Sometimes, at an hour’s interval, a sign of life would come—a moan from that tall sheeted figure in the bed—a moan and a pattering of the lips. Was it prayer—what was it? who could guess what thoughts were passing behind that white-fillited forehead?
I had peeped at him: a white cloth steeped in vinegar and water was folded round his head; his great eyes were closed, so were his marble lips; his figure straight, thin, and long, dressed in a white dressing-gown, looked like a corpse ‘laid out’ in the bed; his gaunt bandaged arm lay outside the sheet that covered his body.

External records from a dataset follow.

Lemma py_div_zero (a : R) : py_div a 0 = raise ZeroDivisionError.
Proof. unfold py_div. destruct (Req_dec_T 0 0); [reflexivity | contradiction]. Qed.

Lemma py_div_warnings (a b : R) : warnings (py_div a b) = [].
Proof. unfold py_div. destruct (Req_dec_T b 0); reflexivity. Qed.

Lemma inv_tan_ok (a : R) : sin a <> 0 -> inv_tan a = ret (cot a).
Proof. intros H. unfold inv_tan. destruct (Req_dec_T (sin a) 0); [contradiction | reflexivity]. Qed.

Lemma inv_tan_zero (a : R) : sin a = 0 -> inv_tan a = raise ZeroDivisionError.
Proof. intros H. unfold inv_tan. destruct (Req_dec_T (sin a) 0); [reflexivity | contradiction]. Qed.

Lemma inv_tan_warnings (a : R) : warnings (inv_tan a) = [].
Proof. unfold inv_tan. destruct (Req_dec_T (sin a) 0); reflexivity. Qed.

(** The chained comparison [45 < theta < 20] holds for no number. *)
Lemma chained_comparison_false (theta : R) :
  py_lt 45 theta && py_lt theta 20 = false.
Proof.
  unfold py_lt. destruct (Rlt_dec 45 theta), (Rlt_dec theta 20);
    try reflexivity. lra.
Qed.

(** ** [epsilon_x] *)

(** Whatever the arguments, [epsilon_x] ends with an exception: a
    division by zero, or the product of a float and a tuple. *)
Lemma epsilon_x_raises (E As Med Ved Ned z delta_e : R) :
  raises (epsilon_x E As Med Ved Ned z delta_e).
Proof.
  unfold epsilon_x.
  do 4 (apply raises_bind_all; intros ?).
  apply raises_bind. simpl. apply raises_raise.
Qed.

Lemma epsilon_x_type_error (E As Med Ved Ned z delta_e : R) :
  z <> 0 -> E * As <> 0 ->
  epsilon_x E As Med Ved Ned z delta_e = raise TypeError.
Proof.
  intros Hz HEA. unfold epsilon_x.
  rewrite (py_div_ok 1 (2 * E * As)) by lra. rewrite bind_ret.
  rewrite (py_div_ok _ z) by assumption. rewrite bind_ret.
  rewrite (py_div_ok 1 2) by lra. rewrite bind_ret.
  rewrite (py_div_ok _ z) by assumption. rewrite bind_ret.
  reflexivity.
Qed.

With this awful image of death we kept our vigil, until poor Milly grew so sleepy that old Wyat proposed that she should take her place and watch with me.
Little as I liked the crone with the high-cauled cap, she would, at all events, keep awake, which Milly could not. And so at one o’clock this new arrangement began.
‘Mr. Dudley Ruthyn is not at home?’ I whispered to old Wyat.
‘He went away wi’ himself yesternight, to Cloperton, Miss, to see the wrestling; it was to come off this morning.’
‘Was he sent for?’
‘Not he.’
‘And why not?’
‘He would na’ leave the sport for this, I’m thinking,’ and the old woman grinned uglily.